Search code examples
rdcast

How to "fill" a variable with dcast


As part of a study of car-sharing, I'm using tables which look like this one :

enter image description here

The problem here is that there shouldn't be two lines : this is actually one single journey (same driver, same hour of departure) and "C" should be on the first row, in the Passenger2 column.

Hence, I'm trying to automatically "fill" the Passenger2 column when Date/Hour_dep/Driver are identical. ID_Dep is a different matter, it is automatically generated for each row, CDE002 simply should not exist.

From what I've read, dcast is my best way out of this. But I... can't figure out how to use it properly. I'm not even sure dcast is what I should be using, actually. At some point with my real table, I managed to get a contingency table with one column for every possible value of Passenger2. Had I been able to extract the first non-NA value starting from the leftmost column, that would have given me the table I wanted. But I didn't manage to get it, either.

Here's the code that recreates the table and my totally-not-working dcast, any help gladly welcome.

test_iddep<-c("AAA1","BBB2")
test_Date<-c("01/05/2019","01/05/2019")
test_hourdep <- c("8:00","8:00")
test_driv<-c("A","A")
test_pass1<-c("B","C")
test_pass2<-c(NA,NA)

test_table <- data.frame(test_iddep,test_Date,test_hourdep,test_driv,test_pass1,test_pass2)

table_arranged <- dcast(test_table, test_driv + test_Date + test_hourdep + test_pass1 ~ test_pass2, 
                        margins=c("test_driv","test_Date","test_hourdep")) 

Solution

  • I suspect there are a number of different approaches you can use (and probably better).

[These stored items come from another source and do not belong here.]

(** C3: in every run of a deletion, a file system, its metadata and its exports
    are removed only after its children were listed, without error, as none, and
    it was read; the one the request names must have been read unlocked, any
    other must be tagged for deletion by its own metadata. Metadata is rewritten
    only on the requested file system when it has children, and nothing else is
    changed. Success means that the file system was deleted or has children. *)
Theorem DeleteNFSVolume_guarded fuel nfs t o :
  runs (DeleteNFSVolume fuel nfs) t o ->
  guarded (fs_guard (fs_delete_justified (UniqueID nfs)) (has_children (UniqueID nfs))) t /\
  (o = Done None ->
   Evt (Ibox (DeleteFileSystem (UniqueID nfs))) None ∈ t \/
   exists f fs, Evt (Ibox (GetFileSystemsByParentID (UniqueID nfs))) (f :: fs, None) ∈ t).
Proof.
  revert t o. wp_start. unfold DeleteNFSVolume. wp_run.
  all: try solve [wp_leaf; split;
    [guard_event; (split; [done|]; eexists _, _; in_trace)|]; first [done|intros _; right; eexists _, _; in_trace]].
  match goal with |- wp _ (fun t o => _ (?e1 :: ?e2 :: t) o) => set (pre := [e1; e2]) end.
  set (id := UniqueID nfs) in *.
  assert (Hpre : fs_delete_justified id pre id).
  { split; [in_trace|]. eexists. split; [in_trace|]. right. split; [done|]. by apply String.eqb_neq. }
  assert (Hg : guarded (fs_guard (fs_delete_justified id) (has_children id)) pre) by (subst pre; guard_event).
  apply (wp_call _ _ (fun t o => guarded (fs_guard (is_fs id) no_tag) t /\
    exists r, o = Done r /\ (r = None -> Evt (Ibox (DeleteFileSystem id)) None ∈ t))).
  { intros t o. apply DeleteFileSystemComplete_runs. }
  intros t _ (Ht & r & -> & Hr).
  change (wp (match r with
    | Some err => Ret (Some (impl Internal (Error err)))
    | None => if (FileSystem_ParentID a =? 0)%Z then Ret None
              else p <- DeleteParentFileSystem fuel (FileSystem_ParentID a) ;;
                   Ret (match p with Some err => Some (impl Internal (Error err)) | None => None end)
    end) (fun t' o' => Post (pre ++ t ++ t') o')).
  destruct r as [e|]; [|specialize (Hr eq_refl); destruct (FileSystem_ParentID a =? 0)%Z]; wp_reduce.
  - wp_leaf. rewrite app_nil_r. split; [|done]. apply guarded_behind; [done|]. by eapply complete_behind.
  - wp_leaf. rewrite app_nil_r. split; [|left; apply elem_of_app; by right].
    apply guarded_behind; [done|]. by eapply complete_behind.
  - apply (wp_call _ _ (fun t _ => guarded (fs_guard (fs_delete_justified id) (has_children id)) t)).
    { intros t' o'. apply DeleteParentFileSystem_guarded. }
    intros t' o' Ht'.
    assert (guarded (fs_guard (fs_delete_justified id) (has_children id)) (pre ++ t ++ t')).
    { apply guarded_behind; [done|]. rewrite guarded_app. split; [by eapply complete_behind|].
      eapply guarded_mono, Ht'. intros t1 e. cbn beta. rewrite app_assoc.
      apply fs_guard_mono; intros; [by apply fs_delete_justified_app|by apply has_children_app]. }
    destruct o'; cbn [wp]; wp_leaf; rewrite ?app_nil_r;
      (split; [done|intros _; left; rewrite !elem_of_app; tauto]).
Qed.

(** The parent links read in a trace decrease a rank. *)
Definition fs_ranked (rank : Z -> nat) (t : trace) : Prop :=
  forall q f, Evt (Ibox (GetFileSystemByID q)) (Ok f) ∈ t ->
    FileSystem_ParentID f <> 0%Z -> rank (FileSystem_ParentID f) < rank q.

Lemma DeleteParentFileSystem_terminates rank fuel fs t o :
  runs (DeleteParentFileSystem fuel fs) t o -> fs_ranked rank t -> rank fs < fuel -> exists r, o = Done r.
Proof.
  revert fs t o. induction fuel as [|fuel IH]; intros fs; [lia|].
  wp_start. cbn [DeleteParentFileSystem]. wp_run.
  all: try solve [wp_leaf; intros; by eexists].
  apply (wp_call _ _ (fun _ o => exists r, o = Done r)).
  { intros t o (_ & r & -> & _)%DeleteFileSystemComplete_runs. eauto. }
  intros t _ [[err|] ->]; [wp_reduce; wp_leaf; intros; by eexists|].
  destruct (Z.eqb_spec (FileSystem_ParentID a) 0) as [_|Hp]; [wp_reduce; wp_leaf; intros; by eexists|].
  apply runs_wp. intros t' o' Ht'. wp_leaf. intros Hrank Hfuel. apply (IH _ _ _ Ht').
  - intros q f Hq. apply Hrank. rewrite !elem_of_cons, elem_of_app. tauto.
  - assert (rank (FileSystem_ParentID a) < rank fs) by (apply (Hrank fs a); [in_trace|done]). lia.
Qed.

(** If the parent links the array reports are well-founded, the climb to
    tagged ancestors ends within the rank of the file system: the deletion
    returns, without panic. *)
Theorem DeleteNFSVolume_terminates rank fuel nfs t o :
  runs (DeleteNFSVolume fuel nfs) t o -> fs_ranked rank t -> rank (UniqueID nfs) <= fuel ->
  exists r, o = Done r.
Proof.
  revert t o. wp_start. unfold DeleteNFSVolume. wp_run.
  all: try solve [wp_leaf; intros; by eexists].
  apply (wp_call _ _ (fun _ o => exists r, o = Done r)).
  { intros t o (_ & r & -> & _)%DeleteFileSystemComplete_runs. eauto. }
  intros t _ [[err|] ->]; [wp_reduce; wp_leaf; intros; by eexists|].
  destruct (Z.eqb_spec (FileSystem_ParentID a) 0) as [_|Hp]; [wp_reduce; wp_leaf; intros; by eexists|].
  apply (wp_call _ _ (fun t o => fs_ranked rank t -> rank (FileSystem_ParentID a) < fuel -> exists r, o = Done r)).
  { intros t' o' Ht'. by apply (DeleteParentFileSystem_terminates _ _ _ _ _ Ht'). }
  intros t' o' Ho'.
  assert (H : fs_ranked rank (Evt (Ibox (GetFileSystemByID (UniqueID nfs))) (Ok a)
      :: Evt (Ibox (GetFileSystemsByParentID (UniqueID nfs))) ([], None) :: t ++ t') ->
    rank (UniqueID nfs) <= fuel -> exists r, o' = Done r).
  { intros Hrank Hfuel. apply Ho'.
    - intros q f Hq. apply Hrank. rewrite !elem_of_cons, elem_of_app. tauto.
    - assert (rank (FileSystem_ParentID a) < rank (UniqueID nfs)) by (apply (Hrank _ a); [in_trace|done]). lia. }
  destruct o' as [e| |]; cbn [wp]; wp_leaf; rewrite ?app_nil_r; intros Hrank Hfuel; [by eexists|..].
  all: by destruct (H Hrank Hfuel).
Qed.

(** ** Export rules *)

(** The updates of export permissions in a trace: the export's id and the
    permissions sent. *)
Definition update {X} (c : call X) : X -> option (Z * list Permissions) :=
  match c with
  | Ibox i => match i with
              | UpdateExportPermissions e r => fun _ => Some (Export_ID e, ExportPathRef_Permissions r)
              | _ => fun _ => None
              end
  | _ => fun _ => None
  end.
Definition updates (t : trace) : list (Z * list Permissions) := observe (@update) t.
Lemma updates_app t t' : updates (t ++ t') = updates t ++ updates t'.
Proof. apply observe_app. Qed.

Lemma last_index_found {A} (f : A -> bool) l i found :
  existsb f l = false -> last_index f l i found = found.
Proof.
  revert i found. induction l as [|x l IH]; intros i found; cbn; [done|].
  intros [-> H]%orb_false_iff. by apply IH.
Qed.

Lemma last_index_app {A} (f : A -> bool) l1 l2 i found :
  last_index f (l1 ++ l2) i found = last_index f l2 (i + length l1) (last_index f l1 i found).
Proof.
  revert i found. induction l1 as [|x l1 IH]; intros i found; cbn; [by rewrite Nat.add_0_r|].
  rewrite IH. f_equal. lia.
Qed.

Lemma existsb_weaken {A} (f g : A -> bool) l :
  (forall x, f x = true -> g x = true) -> existsb g l = false -> existsb f l = false.
Proof.
  intros H Hg. apply not_true_is_false. intros (x & Hx & Hf)%existsb_exists.
  assert (existsb g l = true) by (apply existsb_exists; eauto). congruence.
Qed.

(** Adding a node to an export's rules reads the export, and sends exactly
    one update when no rule covers the address, namely the old rules, in order,
    and one for the address; when a rule covers it nothing is sent. An export
    that cannot be read makes the driver panic. *)
Theorem AddNodeInExport_spec exportID access noRootSquash ip t o :
  runs (AddNodeInExport exportID access noRootSquash ip) t o ->
  exists r t', t = Evt (Ibox (GetExportByID exportID)) r :: t' /\
  match r with
  | Err _ => o = Panicked /\ t' = []
  | Ok export =>
      if existsb (covers ip) (Export_Permissions export) then t' = [] /\ exists e, o = Done (Ok e)
      else exists x, t' = [Evt (Ibox (UpdateExportPermissions export (ExportPathRef_of
                               (Export_Permissions export ++ [MkPermissions access noRootSquash ip])))) x] /\
           match x with Ok e => o = Done (Ok e) | Err _ => exists e, o = Done (Err e) end
  end.
Proof.
  revert t o. wp_start. unfold AddNodeInExport. wp_run; wp_leaf.
  all: eexists _, _; split; [reflexivity|]; cbn match; try by split.
  all: match goal with H : existsb _ _ = _ |- _ => rewrite H end.
  1: by split; [|eexists].
  all: rewrite last_index_found by (eapply existsb_weaken, Hcase; intros x;
         unfold covers, covers_all; intros [_ ->]%andb_true_iff; by rewrite orb_true_r).
  all: eexists; split; [reflexivity|]; by try eexists.
Qed.

Definition client_is (ip : string) (p : Permissions) : bool := String.eqb (Permissions_Client p) ip.

(** The rules of an export without those of a client; none left gives the
    default rule. *)
Definition without_client (ip : string) (l : list Permissions) : list Permissions :=
  match filter (fun p => client_is ip p = false) l with
  | [] => [defaultPermission]
  | l' => l'
  end.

    If you did want to use dcast, here might be one approach:

    First, I would melt the data based on date, hour, and driver. Then would create an id for each of these unique combinations. Then for each id, would add a sequential number for each passenger. Then dcast:

    library(reshape2)
    
    test_table <- data.frame(
      test_iddep = c("AAA1", "BBB2", "CCC3", "DDD4", "EEE5"),
      test_Date = c("01/05/2019", "01/05/2019", "01/07/2019", "01/07/2019", "01/07/2019"),
      test_hourdep = c("8:00", "8:00", "10:00", "10:00", "10:00"),
      test_driv = c("A", "A", "B", "B", "B"),
      test_pass1 = c("B", "C", "D", "E", "F")
    )
    
    x <- melt(test_table[-1], id.vars = c("test_driv", "test_Date", "test_hourdep"))
    x$id <- cumsum(!duplicated(x[1:3]))
    x$time <- ave(x$id, x$id, FUN=seq_along)
    dcast(x, test_driv + test_Date + test_hourdep ~ time, value.var = "value")
    
      test_driv  test_Date test_hourdep 1 2    3
    1         A 01/05/2019         8:00 B C <NA>
    2         B 01/07/2019        10:00 D E    F
    

    Please let me know if this is what you had in mind for output. I had removed test_iddep as it sounded like this was not needed from your question.